START SOURCE DATA

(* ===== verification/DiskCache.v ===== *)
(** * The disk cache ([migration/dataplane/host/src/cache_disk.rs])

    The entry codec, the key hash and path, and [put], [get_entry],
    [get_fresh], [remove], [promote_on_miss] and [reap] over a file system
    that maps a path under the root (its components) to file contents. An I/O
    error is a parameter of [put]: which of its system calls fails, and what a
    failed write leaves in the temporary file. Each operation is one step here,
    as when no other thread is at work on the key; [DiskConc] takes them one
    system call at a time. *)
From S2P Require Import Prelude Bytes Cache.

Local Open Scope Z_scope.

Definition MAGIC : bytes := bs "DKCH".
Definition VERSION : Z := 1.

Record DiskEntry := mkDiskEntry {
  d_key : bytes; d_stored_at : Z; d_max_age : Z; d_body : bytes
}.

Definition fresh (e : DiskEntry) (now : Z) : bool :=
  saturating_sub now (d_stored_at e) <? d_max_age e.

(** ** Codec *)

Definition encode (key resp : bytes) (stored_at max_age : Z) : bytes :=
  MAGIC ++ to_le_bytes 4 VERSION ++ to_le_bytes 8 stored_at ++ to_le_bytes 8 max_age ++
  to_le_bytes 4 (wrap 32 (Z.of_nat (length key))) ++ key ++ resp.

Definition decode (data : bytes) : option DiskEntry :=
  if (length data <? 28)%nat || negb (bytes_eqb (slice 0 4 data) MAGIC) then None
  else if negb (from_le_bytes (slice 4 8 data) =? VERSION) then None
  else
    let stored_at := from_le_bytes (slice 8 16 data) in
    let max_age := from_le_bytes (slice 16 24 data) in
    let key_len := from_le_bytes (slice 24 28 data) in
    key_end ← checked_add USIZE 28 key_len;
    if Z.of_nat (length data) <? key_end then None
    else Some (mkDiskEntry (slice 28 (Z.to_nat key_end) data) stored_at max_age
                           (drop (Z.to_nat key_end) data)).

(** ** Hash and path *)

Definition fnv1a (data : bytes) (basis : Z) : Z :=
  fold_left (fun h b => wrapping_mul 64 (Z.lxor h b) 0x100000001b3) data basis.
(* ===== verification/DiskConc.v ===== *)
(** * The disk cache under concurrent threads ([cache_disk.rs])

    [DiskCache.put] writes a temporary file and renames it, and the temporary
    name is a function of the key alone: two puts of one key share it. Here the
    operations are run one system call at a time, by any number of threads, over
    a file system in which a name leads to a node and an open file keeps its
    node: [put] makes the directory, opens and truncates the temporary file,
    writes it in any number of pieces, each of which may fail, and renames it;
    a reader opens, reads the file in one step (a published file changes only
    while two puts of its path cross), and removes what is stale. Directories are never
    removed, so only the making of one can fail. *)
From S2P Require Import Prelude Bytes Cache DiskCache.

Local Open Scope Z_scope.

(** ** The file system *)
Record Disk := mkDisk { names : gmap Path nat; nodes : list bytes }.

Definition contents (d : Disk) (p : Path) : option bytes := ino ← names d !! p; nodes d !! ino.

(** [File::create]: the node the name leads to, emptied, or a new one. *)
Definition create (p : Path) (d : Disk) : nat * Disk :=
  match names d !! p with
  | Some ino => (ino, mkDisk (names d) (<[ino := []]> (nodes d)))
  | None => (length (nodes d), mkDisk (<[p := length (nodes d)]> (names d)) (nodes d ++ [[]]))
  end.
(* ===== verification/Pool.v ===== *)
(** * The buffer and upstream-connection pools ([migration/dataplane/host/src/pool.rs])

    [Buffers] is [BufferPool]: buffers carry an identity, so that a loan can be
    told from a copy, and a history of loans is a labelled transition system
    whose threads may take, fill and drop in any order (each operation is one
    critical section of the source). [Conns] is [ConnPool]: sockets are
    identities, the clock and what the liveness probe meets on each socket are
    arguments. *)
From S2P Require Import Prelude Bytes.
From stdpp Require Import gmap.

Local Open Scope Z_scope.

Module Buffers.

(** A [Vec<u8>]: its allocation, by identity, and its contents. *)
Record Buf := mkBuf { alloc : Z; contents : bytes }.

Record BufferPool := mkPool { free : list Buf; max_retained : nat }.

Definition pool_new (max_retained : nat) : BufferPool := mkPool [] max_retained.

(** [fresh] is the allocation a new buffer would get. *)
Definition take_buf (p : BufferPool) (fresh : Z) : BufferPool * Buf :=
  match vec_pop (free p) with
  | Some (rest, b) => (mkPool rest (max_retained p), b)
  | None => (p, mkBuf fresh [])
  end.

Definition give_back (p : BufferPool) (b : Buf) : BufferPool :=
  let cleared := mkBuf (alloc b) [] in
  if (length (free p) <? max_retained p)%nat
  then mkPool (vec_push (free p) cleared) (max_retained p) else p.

END SOURCE DATA
START SOURCE DATA

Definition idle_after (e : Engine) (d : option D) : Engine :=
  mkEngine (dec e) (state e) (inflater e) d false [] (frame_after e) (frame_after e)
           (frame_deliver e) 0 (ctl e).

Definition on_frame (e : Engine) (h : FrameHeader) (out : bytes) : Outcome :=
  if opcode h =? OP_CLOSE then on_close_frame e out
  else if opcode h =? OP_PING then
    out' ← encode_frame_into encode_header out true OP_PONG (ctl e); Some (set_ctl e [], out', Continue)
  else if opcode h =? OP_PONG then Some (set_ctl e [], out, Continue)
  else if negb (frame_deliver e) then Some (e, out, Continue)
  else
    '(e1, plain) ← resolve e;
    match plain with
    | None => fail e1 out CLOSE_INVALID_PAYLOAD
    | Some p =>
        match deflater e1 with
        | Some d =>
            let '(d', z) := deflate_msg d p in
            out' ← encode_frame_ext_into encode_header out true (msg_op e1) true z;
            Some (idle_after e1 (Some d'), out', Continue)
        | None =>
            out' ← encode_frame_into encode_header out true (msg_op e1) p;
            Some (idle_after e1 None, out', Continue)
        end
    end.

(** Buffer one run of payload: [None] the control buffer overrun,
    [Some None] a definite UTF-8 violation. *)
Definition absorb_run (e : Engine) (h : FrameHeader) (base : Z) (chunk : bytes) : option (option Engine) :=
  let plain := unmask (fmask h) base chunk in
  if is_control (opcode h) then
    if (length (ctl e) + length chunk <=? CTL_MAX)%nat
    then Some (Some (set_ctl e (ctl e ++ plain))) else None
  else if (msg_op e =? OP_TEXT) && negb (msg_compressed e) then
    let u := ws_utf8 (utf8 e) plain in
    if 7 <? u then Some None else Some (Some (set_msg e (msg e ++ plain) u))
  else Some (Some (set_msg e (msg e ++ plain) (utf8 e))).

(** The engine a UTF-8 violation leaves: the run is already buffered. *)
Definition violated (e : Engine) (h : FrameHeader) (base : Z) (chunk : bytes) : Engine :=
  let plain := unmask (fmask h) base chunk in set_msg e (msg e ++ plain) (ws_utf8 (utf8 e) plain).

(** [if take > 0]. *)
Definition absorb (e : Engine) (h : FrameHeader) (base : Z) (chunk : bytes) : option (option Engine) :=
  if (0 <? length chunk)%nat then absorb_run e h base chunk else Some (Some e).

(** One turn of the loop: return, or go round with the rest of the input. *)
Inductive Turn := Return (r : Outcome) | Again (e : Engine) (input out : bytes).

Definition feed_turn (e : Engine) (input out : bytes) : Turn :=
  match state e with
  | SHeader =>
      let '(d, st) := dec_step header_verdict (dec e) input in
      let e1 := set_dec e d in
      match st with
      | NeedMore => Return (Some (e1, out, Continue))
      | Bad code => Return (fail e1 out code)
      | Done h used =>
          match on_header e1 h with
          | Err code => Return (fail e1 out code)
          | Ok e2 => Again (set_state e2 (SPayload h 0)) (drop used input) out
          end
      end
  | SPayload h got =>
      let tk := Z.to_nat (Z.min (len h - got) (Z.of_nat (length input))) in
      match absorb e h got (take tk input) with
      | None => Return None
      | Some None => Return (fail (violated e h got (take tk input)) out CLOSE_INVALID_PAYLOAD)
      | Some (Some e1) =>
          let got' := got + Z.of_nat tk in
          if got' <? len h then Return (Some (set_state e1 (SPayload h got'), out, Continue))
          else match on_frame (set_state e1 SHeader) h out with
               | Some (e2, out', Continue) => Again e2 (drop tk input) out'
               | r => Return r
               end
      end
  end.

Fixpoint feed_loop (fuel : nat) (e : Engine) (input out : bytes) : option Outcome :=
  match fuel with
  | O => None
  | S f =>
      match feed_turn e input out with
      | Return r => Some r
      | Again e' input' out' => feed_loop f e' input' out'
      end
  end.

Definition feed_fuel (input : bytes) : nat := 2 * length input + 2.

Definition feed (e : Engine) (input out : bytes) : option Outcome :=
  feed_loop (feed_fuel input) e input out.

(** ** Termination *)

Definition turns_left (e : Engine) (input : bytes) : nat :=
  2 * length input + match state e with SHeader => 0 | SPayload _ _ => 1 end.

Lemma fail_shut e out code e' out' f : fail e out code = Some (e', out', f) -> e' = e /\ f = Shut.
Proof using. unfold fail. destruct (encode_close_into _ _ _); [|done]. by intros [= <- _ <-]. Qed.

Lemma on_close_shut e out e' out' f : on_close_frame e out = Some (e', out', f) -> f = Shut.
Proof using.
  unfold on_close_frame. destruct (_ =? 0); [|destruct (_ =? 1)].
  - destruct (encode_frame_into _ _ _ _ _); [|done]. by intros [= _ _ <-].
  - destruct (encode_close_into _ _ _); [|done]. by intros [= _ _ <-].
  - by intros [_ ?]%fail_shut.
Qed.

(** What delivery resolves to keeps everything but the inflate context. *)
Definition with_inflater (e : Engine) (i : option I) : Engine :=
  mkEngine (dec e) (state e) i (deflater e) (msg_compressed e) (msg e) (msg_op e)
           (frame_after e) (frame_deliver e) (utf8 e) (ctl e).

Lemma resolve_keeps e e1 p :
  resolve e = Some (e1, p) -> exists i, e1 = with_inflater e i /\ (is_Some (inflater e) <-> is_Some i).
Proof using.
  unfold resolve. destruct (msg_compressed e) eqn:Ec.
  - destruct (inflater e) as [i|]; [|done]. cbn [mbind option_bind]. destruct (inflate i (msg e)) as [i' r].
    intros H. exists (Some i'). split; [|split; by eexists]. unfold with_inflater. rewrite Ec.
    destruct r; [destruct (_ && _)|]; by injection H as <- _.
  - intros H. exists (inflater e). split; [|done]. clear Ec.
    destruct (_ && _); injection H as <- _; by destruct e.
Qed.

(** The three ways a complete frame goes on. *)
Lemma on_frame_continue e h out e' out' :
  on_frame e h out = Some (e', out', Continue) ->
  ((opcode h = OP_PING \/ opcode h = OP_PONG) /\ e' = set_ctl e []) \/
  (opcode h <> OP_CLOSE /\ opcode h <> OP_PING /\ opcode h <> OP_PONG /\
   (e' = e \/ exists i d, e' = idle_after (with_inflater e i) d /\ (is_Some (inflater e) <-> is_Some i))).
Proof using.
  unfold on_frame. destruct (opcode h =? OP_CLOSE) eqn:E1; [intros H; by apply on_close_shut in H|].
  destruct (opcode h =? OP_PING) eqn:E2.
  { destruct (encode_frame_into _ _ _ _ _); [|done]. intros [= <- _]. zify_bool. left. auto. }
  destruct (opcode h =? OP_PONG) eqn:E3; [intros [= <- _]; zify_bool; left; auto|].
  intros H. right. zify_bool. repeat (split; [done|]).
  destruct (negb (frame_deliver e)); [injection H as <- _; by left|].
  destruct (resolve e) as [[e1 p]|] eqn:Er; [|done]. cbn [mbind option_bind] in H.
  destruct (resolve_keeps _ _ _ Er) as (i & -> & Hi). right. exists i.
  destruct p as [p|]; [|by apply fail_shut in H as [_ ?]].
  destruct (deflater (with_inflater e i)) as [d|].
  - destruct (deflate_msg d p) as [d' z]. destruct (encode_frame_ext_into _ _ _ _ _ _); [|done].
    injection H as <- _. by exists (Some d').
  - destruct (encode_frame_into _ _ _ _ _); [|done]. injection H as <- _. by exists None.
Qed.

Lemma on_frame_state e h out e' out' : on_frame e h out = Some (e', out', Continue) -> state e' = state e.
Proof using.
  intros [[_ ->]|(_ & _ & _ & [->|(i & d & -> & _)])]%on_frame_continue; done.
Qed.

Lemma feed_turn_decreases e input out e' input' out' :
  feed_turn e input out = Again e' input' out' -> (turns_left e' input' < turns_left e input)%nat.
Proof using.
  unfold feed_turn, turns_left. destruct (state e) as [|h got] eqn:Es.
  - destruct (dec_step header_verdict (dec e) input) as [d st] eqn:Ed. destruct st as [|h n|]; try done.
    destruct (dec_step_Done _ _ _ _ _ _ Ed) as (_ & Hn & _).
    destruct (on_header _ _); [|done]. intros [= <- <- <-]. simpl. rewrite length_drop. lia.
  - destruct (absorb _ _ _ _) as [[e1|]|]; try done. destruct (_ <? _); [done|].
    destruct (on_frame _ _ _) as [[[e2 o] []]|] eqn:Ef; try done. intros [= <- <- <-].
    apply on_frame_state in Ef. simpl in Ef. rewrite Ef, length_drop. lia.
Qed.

END SOURCE DATA

## WHAT TO PRODUCE
Out of the data above, transcribe exactly and only the lines starting with the line that has "(* ===== verification/DiskCache.v ===== *)" and going on through the line that has "that maps a", both included.

## OUTPUT
(* ===== verification/DiskCache.v ===== *)
(** * The disk cache ([migration/dataplane/host/src/cache_disk.rs])

    The entry codec, the key hash and path, and [put], [get_entry],
    [get_fresh], [remove], [promote_on_miss] and [reap] over a file system
    that maps a path under the root (its components) to file contents. An I/O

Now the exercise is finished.